Opinion
SULLIVAN, J.
The defendant, Jermyn Reed, appeals from the judgment of guilty, rendered after a jury trial, of three counts of sexual assault in the first degree in violation of General Statutes § 53a-70 (a) (2)1 and three counts of risk of injury to a child in violation of General Statutes (Rev. to 1995) § 53-21.2 The defendant claims that the trial court improperly (1) denied his motions for judgment of acquittal because there was insufficient evidence to support his convictions of sexual assault in the first degree beyond a reasonable doubt, (2) exercised jurisdiction with respect to the sexual assault charges because the information was defective, (3) expanded and amended the information and (4) [172]*172instructed the jury on reasonable doubt and the presumption of innocence.
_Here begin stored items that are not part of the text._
Lemma function_json_read fn : function_of (function_json fn) = Some fn.
Proof.
  destruct fn as [name [doc|] params returns]; unfold function_of, prop;
    cbn -[list_of]; by rewrite (list_json_read _ _ _ field_json_read), type_json_read.
Qed.

Lemma event_json_read ev : event_of (event_json ev) = Some ev.
Proof.
  destruct ev as [name [doc|] topics data]; unfold event_of, prop;
    cbn -[list_of]; by rewrite !(list_json_read _ _ _ field_json_read).
Qed.

(** ** Reading all entries *)

Section reading.
Context {R : XdrReader} {F : XdrFormat R}.

Lemma read_entries_all entries fuel :
  Forall in_format entries → length (mjoin (entry_bytes <$> entries)) ≤ fuel →
  read_entries fuel (mjoin (entry_bytes <$> entries)) = Some entries.
Proof.
  intros Hall. revert fuel. induction Hall as [|e entries Hin Hall IH]; intros fuel Hf; [by destruct fuel|].
  rewrite fmap_cons in *. change (mjoin (?x :: ?l)) with (x ++ mjoin l) in *.
  pose proof (entry_not_empty e Hin) as He. rewrite length_app in Hf.
  destruct fuel as [|fuel]; [lia|]. cbn [read_entries].
  destruct (entry_bytes e ++ mjoin (entry_bytes <$> entries)) eqn:Hb.
  { apply (f_equal length) in Hb. rewrite length_app in Hb. cbn in Hb. lia. }
  rewrite <-Hb, entry_read by done. cbn. rewrite IH by lia. done.
Qed.

(** The fuel of parseWasmSpec is enough: more changes nothing. *)
Lemma read_entries_fuel fuel fuel' bytes :
  length bytes ≤ fuel → length bytes ≤ fuel' → read_entries fuel bytes = read_entries fuel' bytes.
Proof.
  revert fuel' bytes. induction fuel as [|fuel IH]; intros [|fuel'] [|b bytes] Hf Hf'; cbn in Hf, Hf'; try lia; try done.
  cbn [read_entries]. destruct (read_entry (b :: bytes)) as [[e rest]|] eqn:He; [|done]. cbn.
  apply entry_consumed in He. cbn in He. rewrite (IH fuel') by lia. done.
Qed.

Lemma parse_module version sections entries :
  length version = 4 → Forall well_formed sections → Forall in_format entries →
  head (omap (payload_of "contractspecv0") sections) = Some (mjoin (entry_bytes <$> entries)) →
  parseWasmSpec (module_bytes version sections) =
  (mapped ← mapSpecEntries entries; Ok {| p_mapped := mapped; p_xdrEntries := to_base64 <$> entries |}).
Proof.
  intros Hv Hs Hin Hp. unfold parseWasmSpec. rewrite section_of_module, Hp by done. by rewrite read_entries_all.
Qed.
End reading.

(** ** What is discovered *)

(** No arm the switch does not name. *)
Fixpoint known_type (t : ScSpecTypeDef) : bool :=
  match t with
  | scOption t | scVec t => known_type t
  | scResult t u | scMap t u => known_type t && known_type u
  | scTuple l => forallb known_type l
  | scOther _ => false
  | _ => true
  end.

Definition known_field (f : ScField) : bool := known_type (x_type f).

Definition known_entry (e : ScSpecEntry) : bool :=
  match e with
  | FunctionV0 fn => forallb known_field (xf_inputs fn) && forallb known_type (xf_outputs fn)
  | UdtStructV0 _ _ fields => forallb known_field fields
  | UdtUnionV0 _ _ cases => forallb (λ c, match c with TupleCase _ _ types => forallb known_type types | VoidCase _ _ => true end) cases
  | EventV0 event => forallb (λ p, known_field (xp_field p)) (xe_params event)
  | UdtEnumV0 _ _ _ | UdtErrorEnumV0 _ _ _ => true
  end.

Definition function_in (e : ScSpecEntry) : option ScSpecFunctionV0 :=
  match e with FunctionV0 fn => Some fn | _ => None end.
Definition event_in (e : ScSpecEntry) : option ScSpecEventV0 :=
  match e with EventV0 event => Some event | _ => None end.
Definition udt_in (e : ScSpecEntry) : option (result DiscoveryError UserDefinedType) :=
  match e with
  | UdtStructV0 name doc fields => Some (mapUdtStructV0 name doc fields)
  | UdtUnionV0 name doc cases => Some (mapUdtUnionV0 name doc cases)
  | UdtEnumV0 name doc cases => Some (Ok (mapUdtEnumV0 name doc cases))
  | UdtErrorEnumV0 name doc cases => Some (Ok (mapUdtErrorEnumV0 name doc cases))
  | _ => None
  end.

(** The definition that counts: the last of its name. *)
Definition last_named (name : string) (udts : list UserDefinedType) : option UserDefinedType :=
  last (base.filter (λ u, udt_name u = name) udts).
We affirm the trial court’s judgment.
The jury reasonably could have found the following facts. During July and August, 1995, R, who lived in New York, visited his cousins, L and J, at their home in Connecticut. L, the son of the defendant’s sister, was seven years old and J, her daughter, was nine. R, the son of the defendant’s cousin, also was seven years old. The defendant often visited the home and babysat for the victims. The defendant came to the attic room where R and L slept and, as R testified, “sucked our Tilly [penises],” “licked our butts” and “[stuck] his Tilly [penis] in my, in our butts.” As L testified, the defendant “[sucked] on [L’s] private,” “[p]ut his private in my butt” and “[told] me to suck [R’s] private.” The sexual assaults continued after R returned to New York. The defendant warned L that if he told anyone about the assaults “he was going to give [L] a whopping.” The defendant also “tried to put his private into [J’s] bottom and he licked [J’s] private.” The victims told their parents about the incidents. The defendant admitted to his sister that he had sexually assaulted the children.
I
The defendant first claims that there was insufficient evidence to find him guilty of sexual assault in the first degree. He argues that the state failed to prove an essential element of the crime, namely, that he was more than two years older than the victims, because there was no direct evidence of his birth date. We disagree.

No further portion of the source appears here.